Now, before I delve into details, and before we get caught up in those particulars, I want to point out that this blog post of his is an answer to people calling him a “genocidal fascist maniac” (which even I would suggest is a little hyperbolic), but this the thing. Nothing in this post would change my mind. I’ve been having some back and forth on Twitter with a person or two, someone is telling me that the point of the passage in question, and the chapter in his book it comes from, is a philosophical one about how belief drives action, and I think they’re trying to say the statement about the war is only an example.

Which, if the passage from the book had been the end of it, while I still don’t believe that theory (that the justification of the USA killing Islamist terrorists was put forth only as a theoretical example), I might have been able to let it pass, I might have said, ‘OK, close enough,’ but he said it again, in this blog post that was ostensibly intended to portray him in a less maniacal light.
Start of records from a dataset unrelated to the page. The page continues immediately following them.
Lemma parse_equation_padded (w text w' : pystr) :
  Forall (λ c, isspace c = true) w → Forall (λ c, isspace c = true) w' →
  parse_equation (w ++ text ++ w') = parse_equation text.
Proof.
  intros Hw Hw'.
  assert (∀ l : pystr, Forall (λ c, isspace c = true) l → equals_sign ∉ l) as Hno.
  { intros l Hl Hin. rewrite Forall_forall in Hl. by apply Hl in Hin. }
  destruct (decide (equals_sign ∈ text)) as [Hin|Hout].
  - destruct (split1_spec _ _ Hin) as (before & after & Hsp & -> & Hb).
    unfold parse_equation.
    assert (contains equals_sign (before ++ equals_sign :: after) = true) as ->
      by (by apply contains_spec).
    assert (contains equals_sign (w ++ (before ++ equals_sign :: after) ++ w') = true)
      as ->.
    { apply contains_spec. apply elem_of_app; right. by apply elem_of_app; left. }
    rewrite Hsp.
    replace (w ++ (before ++ equals_sign :: after) ++ w')
      with ((w ++ before) ++ equals_sign :: (after ++ w'))
      by (by rewrite <- !app_assoc).
    rewrite split1_at.
    + rewrite <- (app_nil_r before) at 1.
      rewrite (strip_padded w before []) by (done || constructor).
      change (after ++ w') with ([] ++ after ++ w').
      rewrite (strip_padded [] after w') by (done || constructor). done.
    + rewrite elem_of_app. intros [?|?]; [by apply (Hno w)|done].
  - unfold parse_equation.
    assert (contains equals_sign text = false) as ->.
    { destruct (contains equals_sign text) eqn:Hc; [|done].
      by apply contains_spec in Hc. }
    assert (contains equals_sign (w ++ text ++ w') = false) as ->.
    { destruct (contains equals_sign (w ++ text ++ w')) eqn:Hc; [|done].
      apply contains_spec in Hc. rewrite !elem_of_app in Hc.
      exfalso. destruct Hc as [?|[?|?]]; [by apply (Hno w)|done|by apply (Hno w')]. }
    by rewrite strip_padded.
Qed.

(** X17. White space before and after the text does not count:
    solve_equation returns or raises the same with it as without it. *)
Theorem outer_space_is_ignored (w s w' : pystr) :
  Forall (λ c, isspace c = true) w → Forall (λ c, isspace c = true) w' →
  solve_equation (w ++ s ++ w') = solve_equation s.
Proof.
  intros Hw Hw'. unfold solve_equation.
  by rewrite normalize_padded, parse_equation_padded.
Qed.

End Padding.

Lemma outer_space_is_ignored_witness :
  solve_equation (H := Ref.engine) (py "  |x - 3| = 5 ") =
    solve_equation (H := Ref.engine) (py "|x - 3| = 5").
Proof.
  apply (outer_space_is_ignored (H := Ref.engine) (py "  ") (py "|x - 3| = 5") (py " "));
    repeat constructor.
Defined.
(** C1 fails as stated: [write] of NaN does not fail, it returns and the
    file holds [NaN]; and [write] of a set over an existing file raises the
    [JSONError] but has emptied the file by then. *)
Lemma write_nan_is_written :
  write (codec := ref_codec) ["out.json"] (VFloat FNaN) 4 false true ∅
    = ({[ ["out.json"] := File "NaN" ]}, Return tt) ∧
  (¬ ∃ fs' e, write (codec := ref_codec) ["out.json"] (VFloat FNaN) 4 false true ∅
              = (fs', Raise e)) ∧
  write (codec := ref_codec) ["conf.json"] (VObject "set") 4 false true fs_conf
    = (<[ ["conf.json"] := File "" ]> fs_conf,
       Raise (PyExn JSONError
                "Data is not JSON-serializable: Object of type set is not JSON serializable")).
Proof.
  assert (write (codec := ref_codec) ["out.json"] (VFloat FNaN) 4 false true ∅
          = ({[ ["out.json"] := File "NaN" ]}, Return tt)) as H
    by (vm_compute; reflexivity).
  split; [exact H|]. split.
  - intros (fs' & e & He). rewrite H in He. discriminate He.
  - vm_compute; reflexivity.
Qed.

Lemma write_serialization_outcome_witness :
  can_create_file fs_data ["data"; "new"; "out.json"] = true ∧
  json_dump (JsonCodec := ref_codec) (VList [VInt 1; VObject "set"]) 4 false
    = ("[
    1,
    ", Some (PyExn TypeError "Object of type set is not JSON serializable")) ∧
  write (codec := ref_codec) ["data"; "new"; "out.json"]
      (VList [VInt 1; VObject "set"]) 4 false true fs_data
    = (<[ ["data"; "new"; "out.json"] := File "[
    1,
    " ]> (with_parents fs_data ["data"; "new"; "out.json"]),
       Raise (PyExn JSONError
                "Data is not JSON-serializable: Object of type set is not JSON serializable")).
Proof.
  split; [vm_compute; reflexivity|]. split; [vm_compute; reflexivity|].
  apply (write_serialization_outcome (codec := ref_codec) fs_data
           ["data"; "new"; "out.json"] (VList [VInt 1; VObject "set"]) 4 false _
           (Some (PyExn TypeError "Object of type set is not JSON serializable")));
    vm_compute; reflexivity.
Defined.

(** C2 fails as stated: the exception [read] raises for a file holding
    [not json] is a plain [JSONError], not a [JSONValidationError]. *)
Lemma read_not_json_is_base_error :
  read (codec := ref_codec) ["broken.json"] fs_conf
    = (fs_conf,
       Raise (PyExn JSONError
                "Invalid JSON in file /broken.json: Expecting value: line 1 column 1 (char 0)")) ∧
  ¬ ∃ e, read (codec := ref_codec) ["broken.json"] fs_conf = (fs_conf, Raise e) ∧
         isinstance e JSONValidationError = true.
Proof.
  assert (read (codec := ref_codec) ["broken.json"] fs_conf
          = (fs_conf,
             Raise (PyExn JSONError
                      "Invalid JSON in file /broken.json: Expecting value: line 1 column 1 (char 0)")))
    as H by (vm_compute; reflexivity).
  split; [exact H|]. intros (e & He & Hval). rewrite H in He.
  injection He as <-. vm_compute in Hval. discriminate Hval.
Qed.

Lemma read_invalid_json_witness :
  node_at fs_conf ["broken.json"] = Some (File "not json") ∧
  json_load (JsonCodec := ref_codec) "not json"
    = Raise (PyExn JSONDecodeError "Expecting value: line 1 column 1 (char 0)") ∧
  ∃ e, read (codec := ref_codec) ["broken.json"] fs_conf = (fs_conf, Raise e) ∧
       exn_type e = JSONError ∧
       contains (exn_str e) "/broken.json" = true ∧
       contains (exn_str e) "Expecting value: line 1 column 1 (char 0)" = true.
Proof.
  split; [vm_compute; reflexivity|]. split; [vm_compute; reflexivity|].
  destruct (read_invalid_json (codec := ref_codec) fs_conf ["broken.json"] "not json"
              (PyExn JSONDecodeError "Expecting value: line 1 column 1 (char 0)"))
    as (e & Hread & Hty & _ & _ & _ & Hpath & Hdetail);
    [vm_compute; reflexivity ..|].
  exists e. repeat split; assumption.
Defined.


Lemma create_keeps_existing_witness :
  node_at fs_conf ["conf.json"] = Some (File (quoted "{'a': 1, 'b': 2}")) ∧
  create (codec := ref_codec) ["conf.json"] (VList []) false 4 false fs_conf
    = (fs_conf, Return false).
Proof.
  split; [vm_compute; reflexivity|].
  apply (create_keeps_existing (codec := ref_codec) fs_conf ["conf.json"]
           (quoted "{'a': 1, 'b': 2}")).
  vm_compute; reflexivity.
Defined.

Lemma update_invalid_json_witness :
  node_at fs_conf ["broken.json"] = Some (File "not json") ∧
  json_load (JsonCodec := ref_codec) "not json"
    = Raise (PyExn JSONDecodeError "Expecting value: line 1 column 1 (char 0)") ∧
  update (codec := ref_codec) ["broken.json"] [("k", VInt 1)] false fs_conf
    = (fs_conf,
       Raise (PyExn JSONError
                "Invalid JSON in file /broken.json: Expecting value: line 1 column 1 (char 0)")).
Proof.
  split; [vm_compute; reflexivity|]. split; [vm_compute; reflexivity|].
  destruct (update_invalid_json (codec := ref_codec) fs_conf ["broken.json"]
              [("k", VInt 1)] false "not json"
              (PyExn JSONDecodeError "Expecting value: line 1 column 1 (char 0)"))
    as (e & _ & Hupdate & He); [vm_compute; reflexivity ..|].
  rewrite Hupdate, He; [|vm_compute; reflexivity]. vm_compute; reflexivity.
Defined.

Lemma fs_wf_empty : fs_wf ∅.
Proof. intros p n Hp. by rewrite lookup_empty in Hp. Qed.

Lemma fs_conf_wf : fs_wf fs_conf.
Proof. apply (@bool_decide_unpack _ (fs_wf_dec fs_conf)). vm_compute. exact I. Qed.

Lemma dict_ok_example : dict_ok [("b", VInt 3); ("c", VInt 4)].
Proof. unfold dict_ok. apply (bool_decide_unpack _). vm_compute. exact I. Qed.





Lemma create_writes_witness :
  node_at fs_conf ["new"; "doc.json"] = None ∧
  create (codec := ref_codec) ["new"; "doc.json"] VNone false 4 false fs_conf
    = (<[ ["new"; "doc.json"] := File "{}" ]> (<[ ["new"] := Dir ]> fs_conf), Return true).
Proof.
  split; [vm_compute; reflexivity|].
  rewrite (create_writes (codec := ref_codec) fs_conf ["new"; "doc.json"] VNone false 4 false)
    by (left; vm_compute; reflexivity).
  vm_compute; reflexivity.
Defined.

Lemma update_missing_witness :
  node_at fs_conf ["new.json"] = None ∧
  update (codec := ref_codec) ["new.json"] [("k", VInt 1)] false fs_conf
    = (fs_conf, Raise (PyExn JSONFileError "File not found: /new.json")) ∧
  update (codec := ref_codec) ["new.json"] [("k", VInt 1)] true fs_conf
    = (<[ ["new.json"] := File (quoted "{
    'k': 1
}") ]> fs_conf, Return [("k", VInt 1)]).
Proof.
  split; [vm_compute; reflexivity|].
  destruct (update_missing (codec := ref_codec) fs_conf ["new.json"] [("k", VInt 1)])
    as [Hfalse Htrue]; [vm_compute; reflexivity|].
  split; [exact Hfalse|]. rewrite Htrue. vm_compute; reflexivity.
Defined.


(** ** Further properties, run *)

Lemma fs_data_wf : fs_wf fs_data.
Proof. apply (@bool_decide_unpack _ (fs_wf_dec fs_data)). vm_compute. exact I. Qed.

Lemma write_cannot_open_witness :
  fs_wf fs_conf ∧
  (∃ c, node_at fs_conf (parent ["conf.json"; "x.json"]) = Some (File c)) ∧
  write (codec := ref_codec) ["conf.json"; "x.json"] (VInt 1) 4 false true fs_conf
    = (fs_conf,
       Raise (PyExn JSONFileError
                "Error writing to file /conf.json/x.json: [Errno 20] Not a directory: '/conf.json/x.json'")).
Proof.
  assert (∃ c, node_at fs_conf (parent ["conf.json"; "x.json"]) = Some (File c)) as Hpar
    by (eexists; vm_compute; reflexivity).
  split; [exact fs_conf_wf|]. split; [exact Hpar|].
  rewrite (write_cannot_open (codec := ref_codec) fs_conf ["conf.json"; "x.json"]
             (VInt 1) 4 false true fs_conf_wf (or_intror (or_introl Hpar))).
  f_equal.
Defined.


Lemma update_unserializable_loses_file_witness :
  fs_wf fs_conf ∧
  node_at fs_conf ["conf.json"] = Some (File (quoted "{'a': 1, 'b': 2}")) ∧
  update (codec := ref_codec) ["conf.json"] [("c", VObject "set")] false fs_conf
    = (<[ ["conf.json"] := File (quoted "{
    'a': 1,
    'b': 2,
    'c': ") ]> fs_conf,
       Raise (PyExn JSONError
                "Data is not JSON-serializable: Object of type set is not JSON serializable")).
Proof.
  split; [exact fs_conf_wf|]. split; [vm_compute; reflexivity|].
  apply (update_unserializable_loses_file (codec := ref_codec) fs_conf ["conf.json"]
           [("c", VObject "set")] false (quoted "{'a': 1, 'b': 2}")
           (VDict [("a", VInt 1); ("b", VInt 2)]) _
           (PyExn TypeError "Object of type set is not JSON serializable"));
    [exact fs_conf_wf | vm_compute; reflexivity ..].
Defined.

Lemma delete_then_gone_witness :
  delete ["list.json"] fs_conf = (base.delete ["list.json"] fs_conf, Return true) ∧
  exists_ (codec := ref_codec) ["list.json"] (base.delete ["list.json"] fs_conf)
    = (base.delete ["list.json"] fs_conf, Return false) ∧
  delete ["list.json"] (base.delete ["list.json"] fs_conf)
    = (base.delete ["list.json"] fs_conf, Return false).
Proof.
  assert (delete ["list.json"] fs_conf = (base.delete ["list.json"] fs_conf, Return true))
    as Hd by (apply (delete_file fs_conf ["list.json"] "[1, 2, 3]"); vm_compute; reflexivity).
  split; [exact Hd|].
  destruct (delete_then_gone (codec := ref_codec) fs_conf _ ["list.json"] Hd)
    as (_ & _ & _ & Hexists & _ & Hagain).
  split; [exact Hexists | exact Hagain].
Defined.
It wasn’t a hypothetical reference; it was updated for today’s war and was very specific. I’m speaking of the last three paragraphs in the post. Here’s the new statement, same as the one that got him in trouble with actual liberals in the first place:

“It would be ethical to kill these men (he means ISIS)—once again, only if we couldn’t capture them—because of all the death and suffering they intend to cause in the future. Why do they intend this? Because of what they believe about infidels, apostates, women, paradise, prophecy, America, and so forth.”

And here’s the rest of his defense:

“ . . . nowhere in my work do I suggest that we kill harmless people for thought crimes.”

First of all, wow, just wow. If we’re not dangerous people AND we don’t ever have nasty thoughts, Harris is not advocating for our destruction. What a shining beacon of Liberalism.

Now, the ways in which this philosophy contrasts with my own views:

The clear implication here is that Harris does think we should kill harmful people for thought crimes.

Personally, I think that anyone trying to lessen both the expected duration of the Islamists’ hatred for and wish to kill Americans and also the level of violence and war in the world generally would not even advocate for killing these harmful people for actual crimes, let alone thought crimes.

I marvel at this philosopher’s self-unawareness. In advocating that we should kill harmful people for thought crimes, Mr. Harris is a faithful mirror to the very attitude he ascribes in these passages to Islamists alone, that it is justifiable and somehow helpful to kill those whose beliefs are antithetical to ours, or to our lives. By this reasoning, it must also be “ethical” for Islamists to kill Americans.

The only place this reasoning is ethical is in a very small world, a tribal situation. This is only morality to someone for whom the only moral concerns are the domination interests of his own tribe, someone for whom the death of his enemies is not a moral issue. It’s not exactly peacemaking, which, I think, by definition means the search for a larger morality, one in which a solution is sought for all parties. Of course, in geopolitics, in the new, smaller world we live in, for the more than fifty years during which nuclear war has been a real concern, the difference between war and peace affects us all. It is really in all of our interest that the morality of peacemaking be the morality we attain to.

And if America is, God forbid, listening to Sam Harris for moral guidance, then it seems sort of obvious what the problem is, at least from our side.